(** Addition and subtraction of relative units are exact on finite values,
    absorb a single infinity, and treat opposite infinities as a programming
    error: an abort in debug builds, plus infinity in release builds; a finite
    sum outside [int64_t] is undefined behaviour. *)
Theorem unit_arith_spec {build : Build} {U : Unit_T} (u other : UnitBase U) :
  valid u -> valid other ->
  (valid_value U (value_ u + value_ other) ->
   unit_add u other = Done (mkUnit (value_ u + value_ other)) /\
   unit_sub (mkUnit (value_ u + value_ other)) other = Done u) /\
  (max Int64 < value_ u + value_ other -> unit_add u other = Undef) /\
  unit_add u PlusInfinity = Done PlusInfinity /\ unit_add u MinusInfinity = Done MinusInfinity /\
  unit_sub u PlusInfinity = Done MinusInfinity /\ unit_sub u MinusInfinity = Done PlusInfinity /\
  unit_add (U:=U) PlusInfinity MinusInfinity =
    (if rtc_dcheck_is_on then Fatal else Done PlusInfinity).
Proof.
  intros Hu Ho. pose proof (valid_Finite _ Hu) as Fu. pose proof (valid_Finite _ Ho) as Fo.
  assert (forall w : UnitBase U, mkUnit (value_ w) = w) as Heta by by intros [].
  destruct (IsInf_false u Fu) as [Hp Hm]. split_and!.
  - intros Hs. assert (Finite (mkUnit (U:=U) (value_ u + value_ other))) as Fs by by destruct Hs.
    rewrite unit_add_finite, unit_sub_finite by done. cbn [value_].
    replace (value_ u + value_ other - value_ other) with (value_ u) by lia.
    rewrite !in_range_valid, !FromValue64_valid by done. by rewrite Heta.
  - intros Hs. rewrite unit_add_finite by done.
    rewrite (proj2 (in_range_false _ _)); [done|]. unfold InRange. lia.
  - unfold unit_add. rewrite Hp, Hm. by destruct rtc_dcheck_is_on eqn:E; unfold RTC_DCHECK; rewrite ?E.
  - unfold unit_add. rewrite Hp, Hm. by destruct rtc_dcheck_is_on eqn:E; unfold RTC_DCHECK; rewrite ?E.
  - unfold unit_sub. rewrite Hp, Hm. by destruct rtc_dcheck_is_on eqn:E; unfold RTC_DCHECK; rewrite ?E.
  - unfold unit_sub. rewrite Hp, Hm. by destruct rtc_dcheck_is_on eqn:E; unfold RTC_DCHECK; rewrite ?E.
  - unfold unit_add, RTC_DCHECK. cbn. by destruct rtc_dcheck_is_on.
Qed.
(* ===== verification/SwapQueue.v ===== *)
(** * SwapQueue: rtc_base/swap_queue.h

    A fixed-size queue for one producer and one consumer thread.  [Insert], [Remove]
    and [Clear] are built from the accesses they make to the shared members, in order;
    the concurrent model interleaves the two threads one access at a time.  The
    atomics are sequentially consistent here: what the acquire and release orderings
    are there for is that no slot is accessed by both threads, which is a theorem.

    [size_t] is the unsigned type of the platform, [queue_item_verifier_] the
    functor of the template parameter. *)

From AAC_tactics Require Import AAC.
From AAC_tactics Require Instances.
Import Instances.Lists.
From S2P Require Import Prelude IntTypes.
From Stdlib Require Import List Permutation.
Open Scope Z_scope.
Open Scope list_scope.

Section Model.
Context {T : Type} {build : Build} (size_t : int_type) (queue_item_verifier_ : T -> bool).

Record SwapQueue := mkSwapQueue {
  next_write_index_ : Z;
  next_read_index_ : Z;
  num_elements_ : Z;
  queue_ : list T
}.

(** [queue_.size()]. *)
Definition queue_size (q : SwapQueue) : Z := Z.of_nat (length (queue_ q)).

(** ** Construction *)

Fixpoint VerifyQueueSlots (slots : list T) : exec bool :=
  match slots with
  | [] => Done true
  | v :: slots => RTC_DCHECK (queue_item_verifier_ v) (VerifyQueueSlots slots)
  end.

(** The constructors fill the queue with copies of a value: a given prototype or [T()]. *)
Definition SwapQueue_new (size : nat) (prototype : T) : exec SwapQueue :=
  let q := mkSwapQueue 0 0 0 (repeat prototype size) in
  RTC_DCHECK_eval (VerifyQueueSlots (queue_ q)) (Done q).

(** ** Accesses of the producer *)

(** The load of [num_elements_] and the comparison. *)
Definition is_full (q : SwapQueue) : bool := num_elements_ q =? queue_size q.

(** The swap of the argument with [queue_[next_write_index_]]. *)
Definition swap_write (input : T) (q : SwapQueue) : exec (T * SwapQueue) :=
  e ← defined (queue_ q !! Z.to_nat (next_write_index_ q));
  Done (e, mkSwapQueue (next_write_index_ q) (next_read_index_ q) (num_elements_ q)
             (<[Z.to_nat (next_write_index_ q) := input]> (queue_ q))).

(** [std::atomic_fetch_add_explicit]. *)
Definition fetch_add (q : SwapQueue) : Z * SwapQueue :=
  (num_elements_ q,
   mkSwapQueue (next_write_index_ q) (next_read_index_ q)
     (static_cast size_t (num_elements_ q + 1)) (queue_ q)).

(** [next_write_index_] is only the producer's. *)
Definition advance_write (old_num_elements : Z) (q : SwapQueue) : exec SwapQueue :=
  let i := static_cast size_t (next_write_index_ q + 1) in
  let i := if i =? queue_size q then 0 else i in
  RTC_DCHECK (i <? queue_size q)
    (RTC_DCHECK (old_num_elements <? queue_size q)
       (Done (mkSwapQueue i (next_read_index_ q) (num_elements_ q) (queue_ q)))).

(** [Insert]: the result and what is left in [*input]. *)
Definition Insert (input : T) (q : SwapQueue) : exec (bool * T * SwapQueue) :=
  RTC_DCHECK (queue_item_verifier_ input)
    (if is_full q then Done (false, input, q)
     else
       r ← swap_write input q;
       let '(input, q) := r in
       let '(old_num_elements, q) := fetch_add q in
       q ← advance_write old_num_elements q;
       Done (true, input, q)).

(** ** Accesses of the consumer *)

Definition is_empty (q : SwapQueue) : bool := num_elements_ q =? 0.

(** The swap of the argument with [queue_[next_read_index_]]. *)
Definition swap_read (output : T) (q : SwapQueue) : exec (T * SwapQueue) :=
  e ← defined (queue_ q !! Z.to_nat (next_read_index_ q));
  Done (e, mkSwapQueue (next_write_index_ q) (next_read_index_ q) (num_elements_ q)
             (<[Z.to_nat (next_read_index_ q) := output]> (queue_ q))).
(** C10: What a call of a heap does when the position is not in it, when it is empty or when
    there is no room is settled too: outside of its contract a call never returns, it stops
    the program or, where there is no check, is undefined. *)
Theorem heap_call_result {T} {build : Build} size_t (less : T -> T -> bool) c l :
  StrictWeakOrder less -> is_signed size_t = false -> heap less l -> Z.of_nat (length l) <= max_size size_t ->
  call_result size_t less c l (run_call size_t less c (repr l)).
Proof.
  intros Hless Hu Hl Hfit. unfold call_result. destruct (call_requires c l) eqn:Hreq.
  - destruct (Z.leb_spec (Z.of_nat (length l) + added c) (max_size size_t)) as [Hroom|Hroom].
    + destruct (run_call_ok size_t less Hu c l Hl Hreq Hroom) as (l' & -> & ? & ? & _). by exists l'.
    + destruct c; cbn [added] in Hroom; try lia; cbn [run_call]; [by rewrite insert_full by lia|by apply insert_range_full].
  - destruct c; try discriminate; cbn [call_requires] in Hreq; rewrite ?Nat.ltb_ge in Hreq; cbn [run_call]; unfold take_top, pop, take, erase, ReplaceImpl, ReplaceTopImpl.
    1,3,6,7: rewrite MakeHole_out by (rewrite length_repr; lia); by destruct rtc_dcheck_is_on.
    1,2: unfold RTC_DCHECK at 1; rewrite length_repr, (proj2 (Nat.ltb_ge _ _) Hreq), MakeHole_out by (rewrite length_repr; lia); by destruct rtc_dcheck_is_on.
    unfold update_slot, read. by rewrite lookup_ge_None_2 by (by rewrite length_repr).
Qed.

Lemma heap_call_result_witness : call_result (build := debug_x64) Uint64 Z.ltb (Take 1%nat) [5] (run_call (build := debug_x64) Uint64 Z.ltb (Take 1%nat) (repr [5])).
Proof.
  apply (heap_call_result (build := debug_x64) Uint64 Z.ltb (Take 1%nat) [5]); [exact Zltb_order|reflexivity| |by vm_compute].
  intros [|[|j]] a b Hj Ha Hb; [lia|discriminate Hb|discriminate Hb].
Defined.

(** Values inserted in a heap come out of it in order: taking the top until the heap is
    empty gives the values that went in, none of them greater than one before it. *)
Theorem heap_sorts {T} {build : Build} size_t (less : T -> T -> bool) k :
  StrictWeakOrder less -> is_signed size_t = false -> Z.of_nat (length k) <= max_size size_t ->
  exists l, (v ← insert_range size_t less k []; drain size_t less (length k) v) = Done l /\
    Permutation l k /\ StronglySorted (fun a b => less a b = false) l.
Proof.
  intros Hless Hu Hk. destruct (insert_range_run size_t less k [] (heap_nil less)) as (l & Hr & Hp & Hl); [done|]. change (repr []) with (@nil (option (element (T := T)))) in Hr.
  rewrite Hr. cbn [mbind exec_bind]. cbn [app] in Hp. pose proof (Permutation_length Hp) as Hlen.
  destruct (drain_run size_t less Hu (length k) l Hl ltac:(lia) ltac:(lia)) as (l2 & -> & Hp2 & Hs). exists l2. repeat split; [|done]. by rewrite Hp2.
Qed.

Lemma heap_sorts_witness : exists l, (v ← insert_range (build := debug_x64) Uint64 Z.ltb [3; 1; 4; 1; 5] []; drain (build := debug_x64) Uint64 Z.ltb 5 v) = Done l /\
  Permutation l [3; 1; 4; 1; 5] /\ StronglySorted (fun a b => (a <? b) = false) l.
Proof. apply (heap_sorts (build := debug_x64) Uint64 Z.ltb [3; 1; 4; 1; 5]); [exact Zltb_order|reflexivity|by vm_compute]. Defined.

Example drain_ex : (v ← insert_range (build := debug_x64) Uint64 Z.ltb [3; 1; 4; 1; 5] []; drain (build := debug_x64) Uint64 Z.ltb 5 v) = Done [5; 4; 3; 1; 1].
Proof. vm_compute. reflexivity. Qed.

(** ** Copies *)

Section Copies.
Context {T : Type} {build : Build}.
Implicit Types l : list T.

Lemma set_handles_run n (u : list (option (element (T := T)))) (l : list T) :
  length l = n -> (forall i x, l !! i = Some x -> exists k, u !! (length u - n + i)%nat = Some (Some (mkElement x k))) -> (n <= length u)%nat ->
  set_handles n (length u - n) u = Done (firstn (length u - n) u ++ imap (fun i x => Some (mkElement x (Some (length u - n + i)%nat))) l).
Proof.
  revert u l. induction n as [|n IH]; intros u l Hlen Hu Hle; cbn [set_handles].
  - destruct l; [|done]. cbn. by rewrite Nat.sub_0_r, app_nil_r, firstn_all.
  - destruct l as [|x l]; [done|]. injection Hlen as Hlen. destruct (Hu 0%nat x eq_refl) as [k Hk]. rewrite Nat.add_0_r in Hk.
    rewrite (SetHeapHandle_run _ _ _ Hk). cbn [mbind exec_bind option_map]. set (p := (length u - Datatypes.S n)%nat) in *.
    pose proof (lookup_lt_Some _ _ _ Hk) as Hp. set (u' := <[p := _]> u). assert (length u' = length u) as Hlu by apply length_insert.
    replace (p + 1)%nat with (length u' - n)%nat by (rewrite Hlu; lia). rewrite (IH u' l Hlen).
    + f_equal. rewrite Hlu. replace (length u - n)%nat with (Datatypes.S p) by lia. unfold u'. rewrite insert_take_drop by done.
      rewrite firstn_app, length_firstn, Nat.min_l by lia. replace (Datatypes.S p - p)%nat with 1%nat by lia. cbn [firstn].
      rewrite firstn_firstn, Nat.min_r by lia. rewrite <- app_assoc. f_equal. cbn. rewrite Nat.add_0_r. f_equal. apply imap_ext. intros i y _. unfold compose. by rewrite Nat.add_succ_r.
    + intros i y Hy. destruct (Hu (Datatypes.S i) y Hy) as [k' Hk']. exists k'. rewrite Hlu. unfold u'.
      rewrite list_lookup_insert_ne by lia. by replace (length u - n + i)%nat with (p + Datatypes.S i)%nat by lia.
    + lia.
Qed.

Lemma copy_run l : copy (repr l) = Done (repr l).
Proof.
  unfold copy. rewrite length_repr. pose proof (set_handles_run (length l) (repr l) l eq_refl) as H. rewrite length_repr, Nat.sub_diag in H. apply H; [|done].
  intros i x Hx. exists (Some i). rewrite lookup_repr, Nat.add_0_l. by rewrite Hx.
Qed.

End Copies.

(** A copy has the elements of the original, with their handles, except that a heap that is
    assigned to itself is empty afterwards: it is cleared before it is copied. *)
Lemma copy_assign_result {T} {build : Build} other (l : list T) :
  copy_assign (repr <$> other) (repr l) = Done (match other with Some k => repr k | None => [] end).
Proof. unfold copy_assign. rewrite clear_run. cbn [mbind exec_bind]. destruct other as [k|]; cbn; [apply copy_run|done]. Qed.

Lemma move_assign_result {T} {build : Build} (k l : list T) : move_assign (repr k) (repr l) = Done (repr k, []).
Proof. unfold move_assign. by rewrite clear_run. Qed.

EXERCISE GOAL: Up to and including the line that contains "(max Int64 <", restate word for word every line of the entries, starting from the first.

ANSWER TO THIS EXERCISE:
(** Addition and subtraction of relative units are exact on finite values,
    absorb a single infinity, and treat opposite infinities as a programming
    error: an abort in debug builds, plus infinity in release builds; a finite
    sum outside [int64_t] is undefined behaviour. *)
Theorem unit_arith_spec {build : Build} {U : Unit_T} (u other : UnitBase U) :
  valid u -> valid other ->
  (valid_value U (value_ u + value_ other) ->
   unit_add u other = Done (mkUnit (value_ u + value_ other)) /\
   unit_sub (mkUnit (value_ u + value_ other)) other = Done u) /\
  (max Int64 < value_ u + value_ other -> unit_add u other = Undef) /\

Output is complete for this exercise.